I read an  guest essay – what used to be known as an op-ed – in the New York Times about gun safety education. The author, Harel Shapira, makes the point that the class teaches people to be vulnerable, instructing them in how to shoot someone they fear.

Over twenty years ago, Michael Moore in his documentary, Bowling for Columbine, made a similar point about how advertisers and other societal forces work to make the American people afraid. Fear can operate on many distinct levels. One can be afraid to undertake a particular task. I fear one foot skating, especially skating on my left foot and raising my right.

Fear can also work on a societal level to separate groups because one fears the other. Many white people have an innate fear or at least a deep suspicion of people of color. This has led to many unfortunate events including most recently when an elderly man shot a black teenager who was lost and knocked on the elderly white man’s front door.

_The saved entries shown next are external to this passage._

(* ===== verification/Generator.v ===== *)
(** * The task generator [src/testing/create_tasks.py]

    A command-line client of the API.  It asks a language model for task
    ideas and posts them ([--keywords], [--count], [--list], [--dry-run]),
    or manages lists ([--show-lists], [--create-list], [--delete-list]).
    The model is the client monad of [Http.v] over a state that pairs the
    server's state with the lines the script prints, as [event]s; the
    language model is a section variable [llm]: the parsed reply to a
    prompt, [None] when [json.loads] raises.  [exit(0)] and
    [parser.error] end the run with [SystemExit].  The wall-clock timings
    the script prints are not modelled.  Over a server that counts the
    requests it handles ([counting_server] of [Cost.v]) the section
    [Requests] bounds the requests a run sends, in the program logic of
    [Cost.v].

    The older generator [src/Testing/create_tasks.py] is the same script
    without list management and without the [list] field in the prompt:
    [legacy_generator_main]. *)

From S2P Require Import Prelude Json Models Http Skeleton Store Service Suite Cost.
From Stdlib Require Import ZArith.

Local Open Scope client_scope.

(** What the script prints, by the line that prints it. *)
Inductive event : Type :=
| ParseFailed                             (* lines 41-42 *)
| TaskPosted (i : nat) (title : json)     (* line 52 *)
| TaskFailed (i : nat) (code : Z)         (* line 55 *)
| PostSummary (success total : nat)       (* line 57 *)
| ListsFetchFailed (code : Z)             (* line 66 *)
| ListCreated (name : string)             (* line 74 *)
| ListCreateFailed (code : Z)             (* line 77 *)
| ListDeleted (name : string)             (* line 85 *)
| ListDeleteFailed (code : Z)             (* line 88 *)
| ListShown (name : json)                 (* line 109 *)
| CreateListDone                          (* line 114 *)
| DeleteListDone                          (* line 119 *)
| ListMissing (name : string)             (* line 135 *)
| FallbackToDefault                       (* line 137 *)
| Generating (count : Z) (keywords : list string) (* line 142 *)
| NoTasks                                 (* line 146 *)
| DryRun (tasks : json).                  (* lines 148-149 *)

(** The script's state: the server's and what has been printed. *)
#[export] Instance logged_server {S} `{!Server S} : Server (S * list event) :=
  λ r '(s, out), let '(resp, s') := handle r s in (resp, (s', out)).

(** The number of requests a run over [counting_server] has sent. *)
Definition requests_sent {S} (σ : (S * nat) * list event) : nat := σ.1.2.

(** The parsed command line (lines 93-102); an option not given is
    [None] ([False] for the flags). *)
Record args : Type := mkArgs {
  a_keywords : option string;
  a_count : Z;
  a_dry_run : bool;
  a_list : option string;
  a_create_list : option string;
  a_delete_list : option string;
  a_show_lists : bool
}.

(** Truthiness of an optional string argument. *)
Definition given (o : option string) : option string :=
  match o with Some v => if decide (v = "") then None else Some v | None => None end.

(** [str(n)] of an [int]. *)
Definition py_int_str (n : Z) : string := pretty n.

Definition nl : string := String (ascii_of_nat 10) EmptyString.
Definition dq : string := String (ascii_of_nat 34) EmptyString.

(** One line of the JSON template of the prompt: [  "k": ty\n]. *)
Definition template_line (k ty : string) : string := "  " ++ dq ++ k ++ dq ++ ": " ++ ty ++ nl.

(** The prompt of lines 15-29. *)
Definition build_prompt (keywords : list string) (num_tasks : Z) (list_name : option string) : string :=
  "Generate " ++ py_int_str num_tasks ++ " realistic to-do tasks related to: " ++
    py_join ", " keywords ++ "." ++ nl ++
  "Each task should be in JSON format like:" ++ nl ++
  "{" ++ nl ++
  template_line "title" "string," ++
  template_line "description" "string," ++
  template_line "tags" "[string]," ++
  template_line "list" "string,  // List name (default: 'Personal')" ++
  template_line "recurrence" "string|null,  // allowed values: 'daily', 'weekly', 'monthly', or null" ++
  template_line "recurrence_end_date" "string|null (ISO 8601)," ++
  template_line "due_date" "string|null (ISO 8601)" ++
  "}" ++ nl ++
  "Use the list name: '" ++ default "Personal" (given list_name) ++ "' for all tasks." ++ nl ++
  "Return a JSON array of task objects, not code blocks or explanations.".

(** The prompt of the older script ([src/Testing/create_tasks.py]
    lines 14-26): no [list] field, no list name. *)
Definition build_prompt_legacy (keywords : list string) (num_tasks : Z) : string :=
  "Generate " ++ py_int_str num_tasks ++ " realistic to-do tasks related to: " ++
    py_join ", " keywords ++ "." ++ nl ++
  "Each task should be in JSON format like:" ++ nl ++
  "{" ++ nl ++
  template_line "title" "string," ++
  template_line "description" "string," ++
  template_line "tags" "[string]," ++
  template_line "recurrence" "string|null,  // allowed values: 'daily', 'weekly', 'monthly', or null" ++
  template_line "recurrence_end_date" "string|null (ISO 8601)," ++
  template_line "due_date" "string|null (ISO 8601)" ++
  "}" ++ nl ++
  "Return a JSON array of task objects, not code blocks or explanations.".

(** [httpx.post(url, json=x)]: [json=None] sends no body. *)
Definition post_json (path : list string) (x : json) : request :=
  mkRequest POST path [] [] (match x with JNull => None | _ => Some x end).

Once you add guns to America’s toxic fear, based on white supremacy, you have a lot of trouble which leads to a lot of sorrow and death. Harel Shapira sums up his essay, saying:

 “The N.R.A. says that “an armed society is a polite society.” But learning to carry a gun isn’t teaching Americans to have good manners. It’s training them to be suspicious and atomized, learning to protect themselves, no matter how great the risk to others. It’s training them to not be citizens.”

Hopefully, the current slew of mass shootings has convinced enough of the American population that guns are a public health emergency, and we need something to change. People who support sensible gun reform need to vote from that position and turn out of office pro-gun politicians.

COVID

I had COVID. Seeing those words feels strange. After almost 3 years of the pandemic, I felt lucky that neither my husband nor I had had the virus and I became complacent. It is human nature to believe that if something good happens to you that is a reflection of your strength, ability and intelligence. You caused the promotion. Your brilliance got you a book contract.

When bad things happen and they always do, one is less likely to attribute the occurrence to personal shortcomings. A bad thing feels like bad luck. The reality is that life is overwhelmingly random and to a great extent, we can’t control what happens to us, we can only control our reactions.

Having COVID has been one of the worst experiences of my life. I have rarely been so sick. Not only did I  feel terrible – my skin hurt to the touch and I was chilled to the bone – but the virus  put me in a very dark place emotionally and psychologically. I was in a deep hole that I didn’t see any way out of. I could not remember what my “normal” life consisted of. I had no awareness of how I could resume it.

Luckily, as the illness cleared, so did my mood. I am incredibly grateful for that. I am also so glad I had five doses of vaccine and was able to take Paxlovid. I am sure I would have been hospitalized without that.

Methadone

In February of this year, Points, the blog of the Alcohol and Drugs History Society, had an interesting post by Sam Roberts which explored the history of methadone treatment in the United States. Roberts looked at the history of a 1976 documentary, Methadone: An American Way of Dealing to explain the complicated history of addiction treatment.

I worked in a methadone treatment center for four years and thought that it was helpful for preventing some people from relapsing and going back to heroin use. Since the time I worked  in the clinic, more treatments, especially buprenorphine, have become available. Buprenorphine has the advantage that a doctor, after training, can prescribe the medicine, freeing the patient from daily attendance at a clinic.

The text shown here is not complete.